SageMaker Autopilot - Amazon SageMaker
Services or capabilities described in Amazon Web Services documentation might vary by Region. To see the differences applicable to the China Regions, see Getting Started with Amazon Web Services in China (PDF).

SageMaker Autopilot

Important

As of November 30, 2023, Autopilot's UI is migrating to Amazon SageMaker Canvas as part of the updated Amazon SageMaker Studio experience. SageMaker Canvas provides data scientists with no-code capabilities for tasks such as data preparation, feature engineering, algorithm selection, training and tuning, inference, continuous model monitoring, and more.

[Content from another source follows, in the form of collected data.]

Definition IsDenialDetailElided (s : string) : bool := String.eqb s DenialDetailElided.

Definition all_digits (s : string) : bool :=
  negb (String.eqb s "") && str_forall is_digit s.

(** The expression [^\[eunox: \d+( of \d+)? elements elided\]$]. *)
Definition IsDenialDetailSliceElided (s : string) : bool :=
  let pre := "[eunox: " in
  let suf := " elements elided]" in
  (String.length pre + String.length suf <=? String.length s)%nat &&
  has_prefix s pre && has_suffix s suf &&
  let mid := take_str (String.length s - String.length pre - String.length suf)
               (drop_str (String.length pre) s) in
  match cut_char " " mid with
  | None => all_digits mid
  | Some (a, b) => all_digits a && has_prefix b "of " && all_digits (drop_str 3 b)
  end.

Definition boundDetailString (s : string) : string := BoundString s maxDenialDetailStringLen.

Definition escapeReservedDetailKey (k : string) : string :=
  if String.eqb k DenialDetailElidedKey then denialDetailForgedKeyPrefix ++ k else k.

Definition entriesElided (n : Z) : string := itoa n ++ " entries elided".
Definition entriesElidedOf (n total : Z) : string :=
  itoa n ++ " of " ++ itoa total ++ " entries elided".
Definition elementsElided (n : Z) : string := "[eunox: " ++ itoa n ++ " elements elided]".
Definition elementsElidedOf (n total : Z) : string :=
  "[eunox: " ++ itoa n ++ " of " ++ itoa total ++ " elements elided]".

Definition chargeBoundedString (s : string) (budget : Z) : option string * Z :=
  let b := boundDetailString s in
  let cost := if (len b <? denialDetailScalarCost)%Z then denialDetailScalarCost else len b in
  let budget := (budget - cost)%Z in
  (if (budget <? 0)%Z then None else Some b, budget).

Definition boundedPrealloc (n : nat) (budget : Z) : nat :=
  let budget := if (budget <? 0)%Z then 0%Z else budget in
  let maxEntries := Z.to_nat (budget / 2 + 1) in
  if (maxEntries <? n)%nat then maxEntries else n.

(** ** The selection of keys: a bounded max-heap *)

Definition swap (sel : list string) (i j : nat) : list string :=
  match sel !! i, sel !! j with
  | Some x, Some y => <[j := x]> (<[i := y]> sel)
  | _, _ => sel
  end.

(** [sel[a] >= sel[b]], for indices in range. *)
Definition at_least (sel : list string) (a b : nat) : bool :=
  match sel !! a, sel !! b with
  | Some x, Some y => String.leb y x
  | _, _ => true
  end.

Fixpoint siftUp (fuel : nat) (sel : list string) (i : nat) : list string :=
  match fuel with
  | O => sel
  | S fuel =>
      if (i =? 0)%nat then sel
      else
        let parent := ((i - 1) / 2)%nat in
        if at_least sel parent i then sel
        else siftUp fuel (swap sel parent i) parent
  end.

(** [largest] after the comparison with the child [c]. *)
Definition larger (sel : list string) (c largest : nat) : nat :=
  if (c <? List.length sel)%nat && negb (at_least sel largest c) then c else largest.

Fixpoint siftDown (fuel : nat) (sel : list string) (i : nat) : list string :=
  match fuel with
  | O => sel
  | S fuel =>
      let largest := larger sel (2 * i + 2) (larger sel (2 * i + 1) i) in
      if (largest =? i)%nat then sel else siftDown fuel (swap sel i largest) largest
  end.

Definition selectStep (limit : nat) (sel : list string) (k : string) : list string :=
  if (List.length sel <? limit)%nat then
    siftUp (List.length sel) (sel ++ [k])%list (List.length sel)
  else
    match sel !! 0%nat with
    | Some top =>
        if String.leb top k then sel else siftDown (List.length sel) (<[0%nat := k]> sel) 0
    | None => sel
    end.

Definition selectSmallestKeys (keys : list string) (limit : nat) : list string :=
  if (limit =? 0)%nat then [] else fold_left (selectStep limit) keys [].

(** ** The walk *)

(** [out[k] = v]. *)
Fixpoint put (k : string) (v : value) (out : details) : details :=
  match out with
  | [] => [(k, v)]
  | (k', v') :: out' => if String.eqb k k' then (k, v) :: out' else (k', v') :: put k v out'
  end.

(** The bound of a value, as a function of the budget before it. *)
Definition bounder : Type := Z -> value * Z.

(** [in[k]], a nil interface when the key is absent. *)
Fixpoint entry_of (k : string) (entries : list (string * bounder)) : bounder :=
  match entries with
  | [] => fun budget => (VNull, budget)
  | (k', f) :: entries' => if String.eqb k k' then f else entry_of k entries'
  end.

(** The loop of [boundDetailMap] over the sorted keys, [i] of them done.  The last
    component says that the budget ran out, which ends the function. *)
Fixpoint mapLoop (entries : list (string * bounder)) (keys : list string) (i : nat)
    (out : details) (budget : Z) : details * Z * bool :=
  match keys with
  | [] => (out, budget, false)
  | k :: keys' =>
      let bk := escapeReservedDetailKey (boundDetailString k) in
      let budget := (budget - len bk)%Z in
      if (budget <? 0)%Z then
        (put DenialDetailElidedKey
           (VString (entriesElidedOf (count entries - Z.of_nat i) (count entries))) out,
         budget, true)
      else
        let '(v, budget) := entry_of k entries budget in
        mapLoop entries keys' (S i) (put bk v out) budget
  end.

Definition boundDetailMap (entries : list (string * bounder)) (budget : Z) : details * Z :=
  let budget := (budget - denialDetailContainerCost)%Z in
  if (budget <? 0)%Z then
    ([(DenialDetailElidedKey, VString (entriesElided (count entries)))], budget)
  else
    let keys := sort_strings (selectSmallestKeys (map fst entries)
                  (boundedPrealloc (List.length entries) budget)) in
    let '(out, budget, stopped) := mapLoop entries keys 0 [] budget in
    if negb stopped && (List.length keys <? List.length entries)%nat then
      (put DenialDetailElidedKey
         (VString (entriesElidedOf (count entries - count keys) (count entries))) out, budget)
    else (out, budget).

(** [boundDetailSlice], over the bounds of the elements; [marker] makes an elision entry. *)
Section slice.
Context {T : Type} (marker : string -> T).

Fixpoint sliceLoop (total : Z) (elems : list (Z -> T * Z)) (budget : Z) : list T * Z :=
  match elems with
  | [] => ([], budget)
  | f :: elems' =>
      if (budget <? 0)%Z then ([marker (elementsElidedOf (count elems) total)], budget)
      else
        let '(v, budget) := f budget in
        let '(out, budget) := sliceLoop total elems' budget in
        (v :: out, budget)
  end.

Definition boundDetailSlice (elems : list (Z -> T * Z)) (budget : Z) : list T * Z :=
  let budget := (budget - denialDetailContainerCost)%Z in
  if (budget <? 0)%Z then ([marker (elementsElided (count elems))], budget)
  else sliceLoop (count elems) elems budget.
End slice.

Definition boundStringElem (s : string) (budget : Z) : string * Z :=
  let '(b, budget) := chargeBoundedString s budget in
  (default DenialDetailElided b, budget).

Definition chargeScalar (v : value) (budget : Z) : value * Z :=
  let budget := (budget - denialDetailScalarCost)%Z in
  (if (budget <? 0)%Z then VString DenialDetailElided else v, budget).

Fixpoint boundDetailValue (v : value) (depth : nat) (budget : Z) : value * Z :=
  if (maxDenialDetailDepth <=? depth)%nat then (VString DenialDetailElided, budget)
  else
    match v with
    | VString s =>
        let '(b, budget) := chargeBoundedString s budget in
        (VString (default DenialDetailElided b), budget)
    | VNumber s =>
        let '(b, budget) := chargeBoundedString s budget in
        (match b with Some b => VNumber b | None => VString DenialDetailElided end, budget)
    | VBytes s =>
        let '(b, budget) := chargeBoundedString s budget in
        (match b with Some b => VBytes b | None => VString DenialDetailElided end, budget)
    | VObject l =>
        let '(out, budget) :=
          boundDetailMap (map (fun '(k, e) => (k, boundDetailValue e (S depth))) l) budget in
        (VObject out, budget)
    | VArray l =>
        let '(out, budget) :=
          boundDetailSlice VString (map (fun e => boundDetailValue e (S depth)) l) budget in
        (VArray out, budget)
    | VStrings l =>
        let '(out, budget) := boundDetailSlice id (map boundStringElem l) budget in
        (VStrings out, budget)
    | VNull | VBool _ | VInt _ | VFloat _ => chargeScalar v budget
    end.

SageMaker Canvas supports a variety of use cases, including computer vision, demand forecasting, intelligent search, and generative AI.

Users of Amazon SageMaker Studio Classic, the previous experience of Studio, can continue using the Autopilot UI in Studio Classic. Users with coding experience can continue using all API references in any supported SDK for technical implementation.

If you have been using Autopilot in Studio Classic until now and want to migrate to SageMaker Canvas, you might have to grant additional permissions to your user profile or IAM role so that you can create and use the SageMaker Canvas application. For more information, see Migrate from Autopilot in Studio Classic to SageMaker Canvas.

All UI-related instructions in this guide pertain to Autopilot's standalone features before migrating to Amazon SageMaker Canvas. Users following these instructions should use Studio Classic.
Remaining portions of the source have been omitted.